| Exercise brief |
Look below for the lines from the one with "exists element, ref." to the one with "Lemma extract_links_cases soup", and copy exactly those lines, both ends included.

| Records for processing |
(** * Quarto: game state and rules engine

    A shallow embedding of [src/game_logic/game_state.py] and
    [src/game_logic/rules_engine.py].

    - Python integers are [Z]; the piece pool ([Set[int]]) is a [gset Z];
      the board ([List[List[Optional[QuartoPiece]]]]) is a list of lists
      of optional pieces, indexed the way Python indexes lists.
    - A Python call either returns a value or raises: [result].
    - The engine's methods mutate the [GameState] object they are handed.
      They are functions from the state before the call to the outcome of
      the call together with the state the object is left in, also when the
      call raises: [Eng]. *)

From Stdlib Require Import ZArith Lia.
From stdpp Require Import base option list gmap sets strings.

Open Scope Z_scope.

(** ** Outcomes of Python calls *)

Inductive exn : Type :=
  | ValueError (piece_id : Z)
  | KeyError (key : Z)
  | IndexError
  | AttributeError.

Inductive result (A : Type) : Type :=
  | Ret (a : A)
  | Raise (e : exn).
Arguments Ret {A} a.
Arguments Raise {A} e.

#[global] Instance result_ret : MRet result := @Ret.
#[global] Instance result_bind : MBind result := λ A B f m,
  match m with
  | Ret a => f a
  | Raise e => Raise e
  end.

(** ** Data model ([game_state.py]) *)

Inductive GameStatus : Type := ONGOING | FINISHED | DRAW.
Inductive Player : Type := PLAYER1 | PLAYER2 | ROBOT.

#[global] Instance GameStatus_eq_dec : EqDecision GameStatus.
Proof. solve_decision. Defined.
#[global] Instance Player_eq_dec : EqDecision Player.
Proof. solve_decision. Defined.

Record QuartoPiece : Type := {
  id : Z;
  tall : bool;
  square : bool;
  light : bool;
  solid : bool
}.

--

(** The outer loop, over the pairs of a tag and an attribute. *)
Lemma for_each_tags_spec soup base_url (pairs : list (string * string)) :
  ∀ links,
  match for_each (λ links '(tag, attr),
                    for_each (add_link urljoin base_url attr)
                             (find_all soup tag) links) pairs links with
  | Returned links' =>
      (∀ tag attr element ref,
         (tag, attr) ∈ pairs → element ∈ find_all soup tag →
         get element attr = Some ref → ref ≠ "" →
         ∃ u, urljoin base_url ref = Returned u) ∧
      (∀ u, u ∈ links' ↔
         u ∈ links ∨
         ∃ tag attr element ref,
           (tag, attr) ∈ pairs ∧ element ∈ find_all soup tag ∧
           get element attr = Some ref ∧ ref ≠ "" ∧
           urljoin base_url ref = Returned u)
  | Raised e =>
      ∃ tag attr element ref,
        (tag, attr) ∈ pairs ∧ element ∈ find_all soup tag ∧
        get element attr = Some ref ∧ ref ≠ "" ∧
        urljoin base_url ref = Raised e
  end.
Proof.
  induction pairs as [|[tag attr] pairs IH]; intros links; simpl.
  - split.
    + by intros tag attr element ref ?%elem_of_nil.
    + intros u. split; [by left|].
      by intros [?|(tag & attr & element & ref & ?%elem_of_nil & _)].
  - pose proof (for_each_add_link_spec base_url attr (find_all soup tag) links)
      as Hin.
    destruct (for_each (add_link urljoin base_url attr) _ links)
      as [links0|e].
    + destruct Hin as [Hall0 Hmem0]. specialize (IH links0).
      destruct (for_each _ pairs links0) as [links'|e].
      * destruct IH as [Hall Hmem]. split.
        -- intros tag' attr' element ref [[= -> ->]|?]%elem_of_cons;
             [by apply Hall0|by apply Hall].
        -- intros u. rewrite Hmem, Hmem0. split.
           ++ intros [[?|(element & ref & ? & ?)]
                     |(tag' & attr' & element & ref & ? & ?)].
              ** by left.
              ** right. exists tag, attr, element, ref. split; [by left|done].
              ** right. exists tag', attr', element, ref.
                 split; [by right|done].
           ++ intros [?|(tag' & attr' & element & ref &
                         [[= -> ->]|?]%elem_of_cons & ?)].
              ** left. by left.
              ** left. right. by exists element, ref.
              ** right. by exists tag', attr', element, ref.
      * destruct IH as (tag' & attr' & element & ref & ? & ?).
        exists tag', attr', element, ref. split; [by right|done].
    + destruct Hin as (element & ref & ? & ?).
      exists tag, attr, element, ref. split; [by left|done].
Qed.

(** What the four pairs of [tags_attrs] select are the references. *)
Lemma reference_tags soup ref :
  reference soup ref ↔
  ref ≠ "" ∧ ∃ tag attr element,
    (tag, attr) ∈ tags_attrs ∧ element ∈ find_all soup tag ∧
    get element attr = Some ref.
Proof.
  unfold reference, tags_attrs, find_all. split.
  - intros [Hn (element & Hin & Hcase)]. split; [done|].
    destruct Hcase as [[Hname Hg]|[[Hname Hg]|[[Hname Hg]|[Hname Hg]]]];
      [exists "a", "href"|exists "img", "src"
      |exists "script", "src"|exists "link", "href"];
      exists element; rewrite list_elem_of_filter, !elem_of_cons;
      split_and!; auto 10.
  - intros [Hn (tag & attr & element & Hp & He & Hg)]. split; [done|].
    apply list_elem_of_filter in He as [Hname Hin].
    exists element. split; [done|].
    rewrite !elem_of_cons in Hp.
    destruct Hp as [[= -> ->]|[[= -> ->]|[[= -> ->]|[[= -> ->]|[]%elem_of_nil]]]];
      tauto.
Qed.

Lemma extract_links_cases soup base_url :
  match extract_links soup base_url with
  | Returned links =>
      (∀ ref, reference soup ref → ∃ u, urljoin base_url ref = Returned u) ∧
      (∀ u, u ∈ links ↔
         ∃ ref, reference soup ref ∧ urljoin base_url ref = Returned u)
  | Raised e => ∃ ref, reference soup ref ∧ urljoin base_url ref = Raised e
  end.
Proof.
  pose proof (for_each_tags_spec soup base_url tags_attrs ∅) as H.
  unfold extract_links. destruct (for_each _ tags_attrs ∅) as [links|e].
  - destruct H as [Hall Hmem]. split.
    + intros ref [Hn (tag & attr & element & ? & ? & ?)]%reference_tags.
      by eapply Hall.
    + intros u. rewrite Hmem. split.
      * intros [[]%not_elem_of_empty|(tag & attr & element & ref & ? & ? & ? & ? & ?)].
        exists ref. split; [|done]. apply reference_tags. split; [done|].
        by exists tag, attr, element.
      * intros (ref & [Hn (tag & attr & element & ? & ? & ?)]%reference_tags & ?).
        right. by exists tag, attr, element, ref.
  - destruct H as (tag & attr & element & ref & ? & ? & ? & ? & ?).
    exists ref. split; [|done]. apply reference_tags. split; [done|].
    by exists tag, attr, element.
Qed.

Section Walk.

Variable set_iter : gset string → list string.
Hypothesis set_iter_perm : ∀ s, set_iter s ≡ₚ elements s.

| Response to this task |
              ** left. right. by exists element, ref.
              ** right. by exists tag', attr', element, ref.
      * destruct IH as (tag' & attr' & element & ref & ? & ?).
        exists tag', attr', element, ref. split; [by right|done].
    + destruct Hin as (element & ref & ? & ?).
      exists tag, attr, element, ref. split; [by left|done].
Qed.

(** What the four pairs of [tags_attrs] select are the references. *)
Lemma reference_tags soup ref :
  reference soup ref ↔
  ref ≠ "" ∧ ∃ tag attr element,
    (tag, attr) ∈ tags_attrs ∧ element ∈ find_all soup tag ∧
    get element attr = Some ref.
Proof.
  unfold reference, tags_attrs, find_all. split.
  - intros [Hn (element & Hin & Hcase)]. split; [done|].
    destruct Hcase as [[Hname Hg]|[[Hname Hg]|[[Hname Hg]|[Hname Hg]]]];
      [exists "a", "href"|exists "img", "src"
      |exists "script", "src"|exists "link", "href"];
      exists element; rewrite list_elem_of_filter, !elem_of_cons;
      split_and!; auto 10.
  - intros [Hn (tag & attr & element & Hp & He & Hg)]. split; [done|].
    apply list_elem_of_filter in He as [Hname Hin].
    exists element. split; [done|].
    rewrite !elem_of_cons in Hp.
    destruct Hp as [[= -> ->]|[[= -> ->]|[[= -> ->]|[[= -> ->]|[]%elem_of_nil]]]];
      tauto.
Qed.

Lemma extract_links_cases soup base_url :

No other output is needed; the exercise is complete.